In The 100 season 1, it was obvious which characters were supposed to be “good” or “bad.” Among those sent to earth, Clarke was the clear moral leader, but Murphey and Bellamy were determined to lead the group down a destructive path. As for the adults on the Ark, Abigail Griffin was the voice of reason, while Marcus Kane seemed the real villain. However, Clarke and Abigail took countless lives for their survival, and apparently evil characters like Marcus transformed to seem morally acceptable. Each straddled or jumped the fence numerous times, leaving everyone in a morally gray area.
The 100 Explores How Humanity Is Morally Ambiguous
Because many audiences tend to expect a linear progression in a character’s development, The 100‘s far more sporadic and variable character arcs could feel like sloppy writing. However, The 100 thematically explores the lengths humans will take to survive and how those lengths will surprise even the one achieving them. A person’s real-life moral development is not a steady incline, and no one is entirely bad or good.
A great example of this can be seen in Clarke’s relationship with Bellamy and their individual arcs. They each started on opposite sides of the moral spectrum, but as survival became more complex, they met in the middle. By the events of Mount Weather in The 100 season 2, they could depend on each other to share the moral weight of murdering an entire society of people to protect their own.

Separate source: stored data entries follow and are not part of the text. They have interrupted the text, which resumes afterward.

Lemma loop_body_rendered (lines : list str) (st st' : scan_state) :
  loop_body upper_ext lines st = Returns st' ->
  exists b,
    story st' = story st ++ [b]
    /\ Rendered.loop_body upper_ext paragraph_error lines st =
         match flowable_error paragraph_error b with
         | Some e => Raises e
         | None => Returns st'
         end.
Proof.
  unfold loop_body, Rendered.loop_body, Rendered.new_paragraph.
  destruct (getitem lines (i st)) as [line| |]; simpl; try discriminate.
  destruct (is_section_header upper_ext line).
  - intros [= <-]. eexists. split; [reflexivity|]. simpl.
    destruct (paragraph_error _ section_title_style); reflexivity.
  - destruct (body_flowable (current_section st) line) as [b| |] eqn:Eb;
      simpl; try discriminate.
    intros [= <-]. exists b. split; [reflexivity|].
    rewrite (body_flowable_rendered _ _ _ Eb).
    destruct (flowable_error paragraph_error b); reflexivity.
Qed.

Lemma while_loop_rendered (fuel : nat) (lines : list str)
    (st st' : scan_state) (blocks : list flowable) :
  while_loop upper_ext fuel lines st = Returns st' ->
  story st' = story st ++ blocks ->
  Rendered.while_loop upper_ext paragraph_error fuel lines st =
    match first_error (flowable_error paragraph_error) blocks with
    | Some e => Raises e
    | None => Returns st'
    end.
Proof.
  revert st blocks. induction fuel as [|fuel IH]; intros st blocks H Hs;
    simpl in H |- *;
    destruct (i st <? length lines)%nat; try discriminate.
  - injection H as <-. rewrite <- (app_nil_r (story st)) in Hs at 1.
    apply app_inv_head in Hs. now subst.
  - destruct (loop_body upper_ext lines st) as [st1| |] eqn:Eb;
      simpl in H; try discriminate.
    destruct (loop_body_rendered _ _ _ Eb) as (b & Hb & ->).
    destruct (while_loop_story_length _ _ _ _ _ H) as (blocks1 & H1 & _).
    rewrite H1, Hb, <- app_assoc in Hs. apply app_inv_head in Hs. subst blocks.
    cbn [app first_error].
    destruct (flowable_error paragraph_error b); simpl; [reflexivity|].
    now apply IH.
  - injection H as <-. rewrite <- (app_nil_r (story st)) in Hs at 1.
    apply app_inv_head in Hs. now subst.
Qed.

Ltac header_simpl :=
  cbn [length Nat.ltb Nat.leb getitem nth_error bind i story current_section
       Nat.add Nat.min combine map app first_error flowable_error para_error].

Ltac finish_render :=
  match goal with
  | Hr : Rendered.while_loop _ _ _ _ _ = _, Hs : story _ = _ |- _ =>
      rewrite Hr;
      match goal with
      | |- context [first_error ?f ?blocks] => destruct (first_error f blocks)
      end;
      cbn [bind]; [|unfold Rendered.doc_build; rewrite Hs]; reflexivity
  end.
(* ===== verification/_CoqProject ===== *)
-Q . S2P
Prelude.v
Order.v
World.v
Tree.v
OrderedQueue.v
Std.v
Bytes.v
Error.v
Platform.v
Metadata.v
DirEntry.v
Callback.v
ReadDirIter.v
DirEntryIter.v
ParWalk.v
ParComplete.v
ParStop.v
PoolWorld.v
Abandon.v
UnixEnum.v
FsDetect.v
IoUring.v
LinuxReadDir.v
Targets.v
LegacyReadDir.v
NtLoad.v
NtEnum.v
Layout.v
UnitTests.v
Windows.v
WindowsReadDir.v
WalkDir.v
WalkTypes.v
Loops.v
WalkModes.v
Bare.v
FileTree.v
UnixWalk.v
Du.v
WindowsWalk.v
Scan.v
ScanExt.v
LinuxTree.v
LegacyTree.v
WindowsTree.v
Integration.v
Bench.v
WalkDrop.v
WindowsDrop.v
Class77.v
HexDump.v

As the seasons continued, audiences’ compassion for Clarke began to fall, and respect for Bellamy grew. The 100 season 7 shocked audiences when Bellamy joined the Second Dawn. This wasn’t the first time he had joined the wrong side, but when Clarke killed him, it became clear that he would never have a chance to return from his choice.
This was a shocking end for Bellamy’s character and critics argued that it had utterly ruined his arc. However, Bellamy’s death wasn’t a mistake because he died believing that he was doing what was suitable for the human race, and Clarke killed him believing the same. This had been a constant occurrence through every season of The 100, and ending one of the most prevalent relationships of the series this way fully solidified the show’s theme: humans never really know the lengths they will take to survive until they are in that moment.
Did Clarke Deserve To Miss Out On Transcendence?
The 100 season 7 added a new concept to its themes of survival. Transcendence was the closest thing to an afterlife in paradise that the series had introduced. Once it was proven to be a real possibility for humanity, it had to be determined if they deserved transcendence in The 100. The show was filled with acts of kindness, love, and mercy from various characters. It was also filled with murder, hostility, and mistrust (sometimes from those same characters). So, did the poor actions of some trump the good efforts of others— or vice versa?
Ultimately, Clarke wound up taking responsibility for the horror of humanity so that everyone she cared about could transcend, even if their past actions dictated that they didn’t technically deserve it. She wasn’t worse or better than anyone else, but she had long taken the weight of paying the hard prices, so others didn’t have to. This was why her friends chose to stay with her rather than transcend. No one fully deserved death or survival in The 100, but choices matter and growth is rarely linear.